→ **YOUR ASSIGNMENT**
Exactly how many lines in this data contain the word "command"? Only the number should be given.

Data records
(* ===== verification/Services.v ===== *)
(** * Services of the server
    (src/src/services.cpp)

    What the server itself serves to a client: the list of devices as it
    changes, waiting for a device, and connecting to one over the network.  The
    last two are threads at the other end of a socket pair: what they write to
    it is here too. *)

From Stdlib Require Import ZArith Lia List Ascii String.
From stdpp Require Import base numbers list strings gmap.
From S2P Require Import Prelude.
From S2P Require Import Libc.
From S2P Require Import Strings.
From S2P Require Import AdbIo.
From S2P Require Import IOVector.
From S2P Require Import Packet.
From S2P Require Import Connection.
From S2P Require Import Transport.
From S2P Require Import SocketSpec.
From S2P Require Listeners.
From S2P Require Import World.
From S2P Require Import Sockets.
From S2P Require Import HostRequest.

Section services.
Context `{HostServices}.

(** On the host only socket specifications are services of a device. *)
Definition service_to_fd (name : bytes) (transport : Z) : M Z :=
  if is_socket_spec name then
    net ← open_network;
    r ← lift (@socket_spec_connect net name);
    mret r.1
  else mret (-1).

(** [wait-for-<type>-<state>]. *)
Definition wait_for_type (name : bytes) : option (TransportType * bytes) :=
  if starts_with name $"local" then Some (kTransportLocal, drop 5 name)
  else if starts_with name $"usb" then Some (kTransportUsb, drop 3 name)
  else if starts_with name $"any" then Some (kTransportAny, drop 3 name)
  else None.
Definition wait_for_what (name : bytes) : option ConnectionState :=
  if bool_decide (name = $"-device") then Some kCsDevice
  else if bool_decide (name = $"-recovery") then Some kCsRecovery
  else if bool_decide (name = $"-sideload") then Some kCsSideload
  else if bool_decide (name = $"-bootloader") then Some kCsBootloader
  else if bool_decide (name = $"-any") then Some kCsAny
  else None.
Definition wait_for (name : bytes) (serial : option bytes) (transport_id : Z) : option state_info :=
  '(ty, name) ← wait_for_type name;
  state ← wait_for_what name;
  Some (mkStateInfo ty (default [] serial) transport_id state).

(** A socket for the service, or null. *)
Definition service_socket_for (what : service) : M (option ptr) :=
  n ← create_service_thread what; p ← create_local_socket n; mret (Some p).
(** Without a socket pair the server ends. *)
Lemma no_service_thread what w : create_service_thread what w = Ret (-1, w) → ∃ why, service_socket_for what w = Abort why.
Proof.
  intros Ht. unfold service_socket_for. rewrite (bind_run _ _ w w (-1)) by done. unfold create_local_socket.
  unfold new_sock, gets, modify, mbind, M_bind, mret, M_ret. cbv beta iota.
  match goal with |- context [install_local_socket ?p ?v] => destruct (install_local_socket p v) as [[u w']|why] end; by eexists.
Qed.

Definition host_service_to_socket (name : bytes) (serial : option bytes) (transport_id : Z) : M (option ptr) :=
  if bool_decide (name = $"track-devices") then p ← create_device_tracker false; mret (Some p)
  else if bool_decide (name = $"track-devices-l") then p ← create_device_tracker true; mret (Some p)
  else if starts_with name $"wait-for-" then
    match wait_for (drop 9 name) serial transport_id with
    | Some sinfo => service_socket_for (WaitForState sinfo)
    | None => mret None
    end
  else if starts_with name $"connect:" then service_socket_for (ConnectService (drop 8 name))
  else mret None.
End services.
(* ===== verification/ServiceThreads.v ===== *)
(** * What the threads of the services do
    (src/src/services.cpp: wait_for_state, connect_service;
     src/src/transport_local.cpp: tcp_connect, connect_device,
     local_connect_arbitrary_ports)

    Each thread has one end of a socket pair, and writes one answer to it.  What
    it sees of the transports, round by round, and what the network and the
    registration of a transport do are given. *)

From Stdlib Require Import ZArith Lia List Ascii String.
From stdpp Require Import base numbers list strings gmap.
From S2P Require Import Prelude.
From S2P Require Import Libc.
From S2P Require Import Strings.
From S2P Require Import AdbIo.
From S2P Require Import Transport.
From S2P Require Import SocketSpec.
From S2P Require Import HostRequest.

(** ** Waiting for a device *)

(** What a [poll] of one second on the client says. *)
Inductive poll_rc := PollError | PollHangup | PollOther.

(** The list of transports in this round, and the [poll] after it. *)
Record round := mkRound { round_transports : list (Z * atransport); round_poll : poll_rc }.

Section wait.
Context (vendor_keys : option bytes) (udev_problem : bytes).

(** The loop ends with [true], and goes on after the given rounds with [false]. *)
Fixpoint wait_for_state (sinfo : state_info) (rounds : list round) (fd : wr_fd) : outcome (bool * wr_fd) :=
  match rounds with
  | [] => Ret (false, fd)
  | r :: rounds =>
      let serial := if bool_decide (wait_serial sinfo = []) then None else Some (wait_serial sinfo) in
      t ← acquire_one_transport snd vendor_keys udev_problem (round_transports r) (wait_type sinfo) serial (wait_id sinfo) false;
      let found := match aq_result t with
        | Some (_, a) => bool_decide (wait_state sinfo = kCsAny) || bool_decide (wait_state sinfo = GetConnectionState a)
        | None => false
        end in
      if found then '(_, fd) ← SendOkay fd; Ret (true, fd)
      else if negb (aq_ambiguous t) then
        match round_poll r with
        | PollError => '(_, fd) ← SendFail fd (aq_error t); Ret (true, fd)
        | PollHangup => Ret (true, fd)
        | PollOther => wait_for_state sinfo rounds fd
        end
      else '(_, fd) ← SendFail fd (aq_error t); Ret (true, fd)
  end.
End wait.

(** ** Connecting *)

Definition EPERM : Z := 1.
Definition EALREADY : Z := 114.

(** A descriptor, or a negative number with a message; the emulators that are
    known; and what [register_socket_transport] says: an error, if any. *)
Class Connector := {
  network_connect : bytes → Z → Z * bytes;
  network_loopback_client : Z → Z * bytes;
  ADBHOST : option bytes;
  emulator_on_adb_port : Z → bool;
  transport_with_serial : bytes → bool;
  register_transport_on : Z → bytes → Z → Z → option Z
}.

Section connect.
Context `{Connector}.

(** What a port that cannot be used leaves in [port]. *)
Definition port_left (address : bytes) : outcome Z :=
  r ← split_address address;
  Ret (match r with
       | inr (host, _, Some port_str) => if bool_decide (host = []) then DEFAULT_ADB_LOCAL_TRANSPORT_PORT else default DEFAULT_ADB_LOCAL_TRANSPORT_PORT (sscanf_d (c_str port_str))
       | _ => DEFAULT_ADB_LOCAL_TRANSPORT_PORT
       end).

(** The descriptor, the port, the serial number and the response, if one is set. *)
Definition tcp_connect (address : bytes) : outcome (Z * Z * bytes * option bytes) :=
  r ← ParseNetAddress address DEFAULT_ADB_LOCAL_TRANSPORT_PORT;
  match r with
  | inl e => port ← port_left address; Ret (-1, port, [], Some (net_error_text address e))
  | inr a =>
      let '(fd, error) := network_connect (c_str (na_host a)) (na_port a) in
      if fd =? -1 then Ret (-1, na_port a, na_canonical a, Some ($"unable to connect to " ++ na_canonical a ++ $": " ++ c_str error))
      else Ret (fd, na_port a, na_canonical a, None)
  end.

(** The response. *)
Definition connect_device (address : bytes) : outcome bytes :=
  if bool_decide (address = []) then Ret $"empty address"
  else
    '(fd, port, serial, _) ← tcp_connect address;
    Ret (match register_transport_on fd serial port 0 with
         | Some error =>
             if error =? EALREADY then $"already connected to " ++ serial
             else if error =? EPERM then $"failed to authenticate to " ++ serial
             else $"failed to connect to " ++ serial
         | None => $"connected to " ++ serial
         end).

Definition getEmulatorSerialString (console_port : Z) : bytes := $"emulator-" ++ print_dec console_port.

(** 0 or -1, and the message. *)
Definition local_connect_arbitrary_ports (console_port adb_port : Z) : Z * bytes :=
  if emulator_on_adb_port adb_port || transport_with_serial (getEmulatorSerialString console_port) then (-1, [])
  else
    let '(fd, error) := match ADBHOST with Some host => network_connect host adb_port | None => (-1, []) end in
    let '(fd, error) := if fd <? 0 then network_loopback_client adb_port else (fd, error) in
    if 0 <=? fd then
      match register_transport_on fd (getEmulatorSerialString console_port) adb_port 1 with
      | None => (0, error)
      | Some _ => (-1, error)
      end
    else (-1, error).

Definition connect_emulator (port_spec : bytes) : outcome bytes :=
  pieces ← Split port_spec $",";
  match pieces with
  | [console; adb] =>
      let console_port := s32 (strtol0 (c_str console)) in
      let adb_port := s32 (strtol0 (c_str adb)) in
      if (console_port <=? 0) || (adb_port <=? 0) then Ret ($"Invalid port numbers: " ++ port_spec)
      else if emulator_on_adb_port adb_port then Ret ($"Emulator already registered on port " ++ print_dec adb_port)
      else
        let '(r, error) := local_connect_arbitrary_ports console_port adb_port in
        let ports := print_dec console_port ++ $"," ++ print_dec adb_port in
        Ret (if r =? 0 then $"Connected to emulator on ports " ++ ports
             else $"Could not connect to emulator on ports " ++ ports ++ $": " ++ c_str error)
  | _ => Ret ($"unable to parse '" ++ port_spec ++ $"' as <console port>,<adb port>")
  end.

Definition connect_response (host : bytes) : outcome bytes :=
  if starts_with host $"emu:" then connect_emulator (drop 4 host) else connect_device host.
Definition connect_service (host : bytes) (fd : wr_fd) : outcome wr_fd :=
  response ← connect_response host;
  '(_, fd) ← SendProtocolString fd response;
  Ret fd.
End connect.

(** ** What a client that waits is told *)

Inductive verdict := Okay | Failed | Silent.

Section verdicts.
Context (vendor_keys : option bytes) (udev_problem : bytes) (sinfo : state_info).

Definition waits_for : want :=
  wanted (wait_type sinfo) (if bool_decide (wait_serial sinfo = []) then None else Some (wait_serial sinfo)) (wait_id sinfo).
(** The transport the client means is there in the state it waits for. *)
Definition arrived (ts : list (Z * atransport)) : bool :=
  match chosen snd waits_for ts with
  | Some (_, a) => bool_decide (inactive_error vendor_keys (connection_state_ a) = None) &&
      (bool_decide (wait_state sinfo = kCsAny) || bool_decide (wait_state sinfo = connection_state_ a))
  | None => false
  end.
(** It may mean more than one. *)
Definition ambiguous (ts : list (Z * atransport)) : bool :=
  negb (by_id waits_for) && bool_decide (2 ≤ length (designated snd waits_for ts))%nat.
Definition round_verdict (r : round) : option verdict :=
  if arrived (round_transports r) then Some Okay
  else if ambiguous (round_transports r) then Some Failed
  else match round_poll r with PollError => Some Failed | PollHangup => Some Silent | PollOther => None end.

(** C16: [wait_for_state] lasts until the first round with a verdict, and says
    what it is: OKAY when the one transport the client means is usable and in the
    state it waits for, a failure when it may mean several or the client cannot be
    polled, nothing when the client has gone.  Without one it goes on. *)
Theorem wait_for_state_correct rounds fd :
  Forall (λ r, Forall (λ t : Z * atransport, names_ok t.2) (round_transports r)) rounds →
  let result := wait_for_state vendor_keys udev_problem sinfo rounds fd in
  match head (omap round_verdict rounds) with
  | Some Okay => ∃ ok fd', SendOkay fd = Ret (ok, fd') ∧ result = Ret (true, fd')
  | Some Failed => ∃ error ok fd', SendFail fd error = Ret (ok, fd') ∧ result = Ret (true, fd')
  | Some Silent => result = Ret (true, fd)
  | None => result = Ret (false, fd)
  end.
Proof.
  induction 1 as [|r rounds Hr _ IH]; [done|]. cbn [omap list_omap wait_for_state].
  destruct (acquire_Ret snd vendor_keys udev_problem (round_transports r) (wait_type sinfo)
    (if bool_decide (wait_serial sinfo = []) then None else Some (wait_serial sinfo)) (wait_id sinfo) false Hr) as (t & -> & Hres & Ham & _).
  cbn [mbind outcome_bind]. fold waits_for in Hres, Ham.
  assert (Hfound : match aq_result t with
    | Some (_, a) => bool_decide (wait_state sinfo = kCsAny) || bool_decide (wait_state sinfo = GetConnectionState a)
    | None => false end = arrived (round_transports r)).
  { rewrite Hres. unfold arrived. destruct (chosen snd waits_for (round_transports r)) as [[u a]|]; [|done]. cbn. by destruct (bool_decide (inactive_error vendor_keys (connection_state_ a) = None)). }
  rewrite Hfound. assert (Hamb : aq_ambiguous t = ambiguous (round_transports r)) by exact Ham. rewrite Hamb.
  unfold round_verdict at 1. destruct (arrived (round_transports r)).
  { destruct (SendOkay_total fd) as (ok & fd' & Hs). exists ok, fd'. split; [done|]. by rewrite Hs. }
  assert (Hfail : ∃ error ok fd', SendFail fd error = Ret (ok, fd') ∧ ('(_, fd) ← SendFail fd (aq_error t); Ret (true, fd)) = Ret (true, fd')).
  { destruct (SendFail_total fd (aq_error t)) as (ok & fd' & Hs). exists (aq_error t), ok, fd'. by rewrite Hs. }
  destruct (ambiguous (round_transports r)); [done|]. cbn [negb]. by destruct (round_poll r).
Qed.
End verdicts.

Definition waiting_for_A : state_info := mkStateInfo kTransportAny $"A" 0 kCsDevice.
Definition transport_A (state : ConnectionState) : Z * atransport := (1, set_serial $"A" (atransport_new 1 state)).
(** The device is not there, is offline, and comes online. *)
Lemma wait_for_state_correct_witness :
  ∃ ok fd', SendOkay (mkWrFd [WrTake 9] []) = Ret (ok, fd') ∧
    wait_for_state None [] waiting_for_A [mkRound [] PollOther; mkRound [transport_A kCsOffline] PollOther; mkRound [transport_A kCsDevice] PollHangup]
      (mkWrFd [WrTake 9] []) = Ret (true, fd').
Proof.
  apply (wait_for_state_correct None [] waiting_for_A
    [mkRound [] PollOther; mkRound [transport_A kCsOffline] PollOther; mkRound [transport_A kCsDevice] PollHangup] (mkWrFd [WrTake 9] [])).
  repeat constructor; apply not_elem_of_nil.
Defined.

(** A device in another state and a client that cannot be polled: the failure
    says [success]. *)
Example wait_fails_with_success :
  wait_for_state None [] waiting_for_A [mkRound [transport_A kCsRecovery] PollError] (mkWrFd (replicate 3 (WrTake 99)) []) =
  (let '(_, fd) := default (false, mkWrFd [] []) (match SendFail (mkWrFd (replicate 3 (WrTake 99)) []) $"success" with Ret r => Some r | _ => None end) in Ret (true, fd)).
Proof. reflexivity. Qed.

(** [connect_device] goes on with the descriptor [tcp_connect] did not get, and
    its message is lost. *)
Example connect_device_unreachable :
  let net := {| network_connect := λ _ _, (-1, $"No route to host"); network_loopback_client := λ _, (-1, []);
                ADBHOST := None; emulator_on_adb_port := λ _, false; transport_with_serial := λ _, false;
                register_transport_on := λ fd _ _ _, if fd =? -1 then Some 110 else None |} in
  tcp_connect $"10.0.0.1" = Ret (-1, 5555, $"10.0.0.1:5555", Some $"unable to connect to 10.0.0.1:5555: No route to host") ∧
  connect_device $"10.0.0.1" = Ret $"failed to connect to 10.0.0.1:5555".
Proof. split; vm_compute; reflexivity. Qed.
(* ===== verification/HandlePacket.v ===== *)
(** * Packets from a device
    (src/src/adb.cpp: handle_packet and what it calls)

    The state machine of the protocol on the host: what each command of a
    packet does to the transport and the sockets. *)

From Stdlib Require Import ZArith Lia List Ascii String.
From stdpp Require Import base numbers list strings gmap.
From S2P Require Import Prelude.
From S2P Require Import Libc.
From S2P Require Import AdbIo.
From S2P Require Import IOVector.
From S2P Require Import Packet.
From S2P Require Import Connection.
From S2P Require Import Transport.
From S2P Require Listeners.
From S2P Require Import SocketSpec.
From S2P Require Import World.
From S2P Require Import Sockets.
From S2P Require Import SocketsInv.
From S2P Require Import HostRequest.
From S2P Require Import Services.
From S2P Require Import SmartSocket.
From S2P Require Import Auth.

Section handle_packet.
Context `{HostServices}.

(** The dispatch with the smart socket of this server. *)
Definition enqueue_call : ptr → bytes → M Z := call_enqueue udev_problem (@smart_socket_enqueue _).
Definition ready_call : ptr → M unit := call_ready udev_problem (@smart_socket_enqueue _).
Definition event_func : ptr → bool → bool → M unit :=
  local_socket_event_func udev_problem (@smart_socket_enqueue _).

Definition send_ready (local remote t : Z) : M unit := send_packet (make_packet A_OKAY local remote []) t.
Definition send_close (local remote t : Z) : M unit := send_packet (make_packet A_CLSE local remote []) t.

Definition handle_online (t : Z) : M unit :=
  upd_transport t (set_online true) ;;
  upd_transport t (SetConnectionEstablished true).

(** [atransport::RunDisconnects]: the callbacks are [listener_disconnect]. *)
Definition RunDisconnects (t : Z) : M unit := on_listeners (λ s, s ← Listeners.RunDisconnects t s; Ret (tt, s)).

Definition handle_offline (t : Z) : M unit :=
  a ← get_transport t;
  if bool_decide (connection_state_ a = kCsOffline) then mret tt
  else
    upd_transport t (SetConnectionState kCsOffline) ;;
    upd_transport t (set_online false) ;;
    close_all_sockets t ;;
    RunDisconnects t.

Definition handle_new_connection (t : Z) (p : apacket) : M unit :=
  handle_offline t ;;
  upd_transport t (update_version (arg0 (msg p)) (arg1 (msg p))) ;;
  a ← get_transport t;
  a ← lift (parse_banner (payload p) a);
  put_transport t a ;;
  handle_online t ;;
  update_transports udev_problem (@smart_socket_enqueue _).

Definition create_local_service_socket (name : bytes) (t : Z) : M (option ptr) :=
  n ← service_to_fd name t;
  if n <? 0 then mret None else p ← create_local_socket n; mret (Some p).

Definition handle_auth (t : Z) (p : apacket) : M unit :=
  if arg0 (msg p) =? ADB_AUTH_TOKEN then
    upd_transport t (SetConnectionState kCsAuthorizing) ;;
    send_auth_response (payload p) t
  else
    upd_transport t (SetConnectionState kCsOffline) ;;
    handle_offline t.

(** [s->peer = create_remote_socket(id, t); s->peer->peer = s]. *)
Definition attach_remote (p i t : Z) : M Z :=
  q ← create_remote_socket i t;
  upd_sock p (set_peer (Some q)) ;;
  upd_sock q (set_peer (Some p)) ;;
  mret q.

Definition handle_open (t : Z) (p : apacket) : M unit :=
  a ← get_transport t;
  if online a && negb (arg0 (msg p) =? 0) && (arg1 (msg p) =? 0) then
    s ← create_local_service_socket (c_str (payload p)) t;
    match s with
    | None => send_close 0 (arg0 (msg p)) t
    | Some s =>
        q ← attach_remote s (arg0 (msg p)) t;
        ss ← get_sock s;
        sq ← get_sock q;
        send_ready (s_id ss) (s_id sq) t ;;
        ready_call s
    end
  else mret tt.

Definition handle_okay (t : Z) (p : apacket) : M unit :=
  a ← get_transport t;
  if online a && negb (arg0 (msg p) =? 0) && negb (arg1 (msg p) =? 0) then
    s ← find_local_socket (arg1 (msg p)) 0;
    match s with
    | Some s =>
        ss ← get_sock s;
        match peer ss with
        | None => attach_remote s (arg0 (msg p)) t ;; ready_call s
        | Some q =>
            sq ← get_sock q;
            if s_id sq =? arg0 (msg p) then ready_call s else mret tt
        end
    | None => send_close (arg1 (msg p)) (arg0 (msg p)) t
    end
  else mret tt.

Definition handle_clse (t : Z) (p : apacket) : M unit :=
  a ← get_transport t;
  if online a && negb (arg1 (msg p) =? 0) then
    s ← find_local_socket (arg1 (msg p)) (arg0 (msg p));
    match s with
    | Some s =>
        ss ← get_sock s;
        other ← (if arg0 (msg p) =? 0 then
                   match peer ss with
                   | Some q => sq ← get_sock q; mret (negb (bool_decide (transport sq = Some t)))
                   | None => mret false
                   end
                 else mret false);
        if (other : bool) then mret tt else call_close s
    | None => mret tt
    end
  else mret tt.

Definition handle_wrte (t : Z) (p : apacket) : M unit :=
  a ← get_transport t;
  if online a && negb (arg0 (msg p) =? 0) && negb (arg1 (msg p) =? 0) then
    s ← find_local_socket (arg1 (msg p)) (arg0 (msg p));
    match s with
    | Some s =>
        r ← enqueue_call s (payload p);
        if r =? 0 then ss ← get_sock s; send_ready (s_id ss) (arg0 (msg p)) t else mret tt
    | None => mret tt
    end
  else mret tt.

Definition handle_packet (p : apacket) (t : Z) : M unit :=
  check (zlen (payload p) =? data_length (msg p)) "p->payload.size() == p->msg.data_length" ;;
  let c := command (msg p) in
  if c =? A_CNXN then handle_new_connection t p
  else if c =? A_AUTH then handle_auth t p
  else if c =? A_OPEN then handle_open t p
  else if c =? A_OKAY then handle_okay t p
  else if c =? A_CLSE then handle_clse t p
  else if c =? A_WRTE then handle_wrte t p
  else mret tt.

(** ** The events of the main thread *)

(** The descriptor [ss_listener_event_func] has accepted. *)
Definition ss_listener_accept (n : Z) : M unit :=
  s ← create_local_socket n;
  connect_to_smartsocket udev_problem (@smart_socket_enqueue _) s.

(** The one [listener_event_func] has, on behalf of [l]. *)
Definition listener_accept (l : Listeners.alistener) (n : Z) : M unit :=
  s ← create_local_socket n;
  upd_sock s (set_transport (Listeners.l_transport l)) ;;
  connect_to_remote s (Listeners.connect_to l).

(** The function [install_listener] gave the fdevent; a rebinding never makes or
    unmakes a smart socket. *)
Definition listener_event (l : Listeners.alistener) (n : Z) : M unit :=
  if bool_decide (Listeners.connect_to l = Listeners.smartsocket) then ss_listener_accept n else listener_accept l n.

(** The listener of the server itself, as [adb_server_main] installs it. *)
Definition install_smartsocket (spec : bytes) : M unit :=
  net ← open_network;
  on_listeners (λ s, '(_, _, _, s) ← Listeners.install_listener gListenAll net spec Listeners.smartsocket None false s; Ret (tt, s)).
Definition close_smartsockets : M unit := on_listeners (λ s, s ← Listeners.close_smartsockets s; Ret (tt, s)).

(** [transport_registration_func]: an action of 0, and the list part of 1. *)
Definition delete_transport (t : Z) : M unit :=
  _ ← get_transport t;
  modify (λ w, set_transport_list (filter (λ u, u ≠ t) (transport_list w)) w) ;;
  modify (λ w, set_disconnects (delete t (disconnects w)) (set_transports (delete t (transports w)) w)) ;;
  update_transports udev_problem (@smart_socket_enqueue _).
Definition list_transport (t : Z) : M unit :=
  modify (λ w, set_transport_list (t :: transport_list w) w) ;;
  update_transports udev_problem (@smart_socket_enqueue _).

(** The last two are other threads and processes: what descriptors have to
    read or take, and the threads of a connection. *)
Inductive event :=
  | EvPacket (p : apacket) (t : Z)
  | EvSocket (p : ptr) (ev_read ev_write : bool)
  | EvAccept (l : Listeners.alistener) (n : Z)
  | EvListen (spec : bytes)
  | EvShutdown
  | EvError (t : Z)
  | EvDelete (t : Z)
  | EvNew (t : Z) (a : atransport)
  | EvList (t : Z)
  | EvFds (r : gmap Z rd_fd) (wr : gmap Z wr_fd)
  | EvConnection (t : Z) (c : BlockingConnectionAdapter).

Definition handle_event (ev : event) : M unit :=
  match ev with
  | EvPacket p t => handle_packet p t
  | EvSocket p r w => event_func p r w
  | EvAccept l n => listener_event l n
  | EvListen spec => install_smartsocket spec
  | EvShutdown => close_smartsockets
  | EvError t => handle_offline t
  | EvDelete t => delete_transport t
  | EvNew t a => put_transport t a
  | EvList t => list_transport t
  | EvFds r wr => modify (λ w, set_rds r (set_wrs wr w))
  | EvConnection t c => upd_transport t (set_connection_ (Some c))
  end.
End handle_packet.

(** The server as it starts. *)
Definition world_init : world :=
  mkWorld ∅ 0 1 [] [] ∅ [] [] ∅ ∅ ∅ [] ∅ 0.

(** What the reader and the header check have seen to, a payload where the chain
    of blocks insists on one, a banner that is a C string, as [qual_match] reads
    the names in it, and a token of the size that is signed. *)
Definition packet_ok (p : apacket) : Prop :=
  zlen (payload p) = data_length (msg p) ∧ (command (msg p) = A_WRTE → payload p ≠ []) ∧
  (command (msg p) = A_CNXN → nul_free (payload p)) ∧
  (command (msg p) = A_AUTH → arg0 (msg p) = ADB_AUTH_TOKEN → zlen (payload p) = TOKEN_SIZE).

(** What the callers of the handlers promise: packets and errors come from
    transports that exist; [poll] reports what it was asked for, and no hangup
    of a socket that only drains; an accepted descriptor is not yet polled; a
    transport is deleted when neither a socket nor a listener uses it. *)
Definition unreferenced (w : world) (t : Z) : Prop := ∀ l, l ∈ listeners w → Listeners.l_transport l ≠ Some t.
Definition event_ok (w : world) (ev : event) : Prop :=
  match ev with
  | EvPacket p t => is_Some (transports w !! t) ∧ packet_ok p
  | EvSocket p r wr => ∃ s e, sockets w !! p = Some s ∧ is_local s = true ∧ fde s = Some e ∧
      (wr = true → fde_write e = true) ∧ (r = true → closing s = false)
  | EvAccept l n => l ∈ listeners w ∧ 0 ≤ n ∧ n ∉ poll_fds w
  | EvListen _ => listeners w = []
  | EvShutdown => True
  | EvError t => is_Some (transports w !! t)
  | EvDelete t => is_Some (transports w !! t) ∧ unused w t ∧ unreferenced w t
  | EvNew t a => transports w !! t = None ∧ transport_ok a
  | EvList t | EvConnection t _ => is_Some (transports w !! t)
  | EvFds _ _ => True
  end.

(** The states the server can get into. *)
Inductive reachable `{HostServices} : world → Prop :=
  | reach_init : reachable world_init
  | reach_step w ev w' : reachable w → event_ok w ev →
      handle_event ev w = Ret (tt, w') → reachable w'.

→ **ANSWER**
5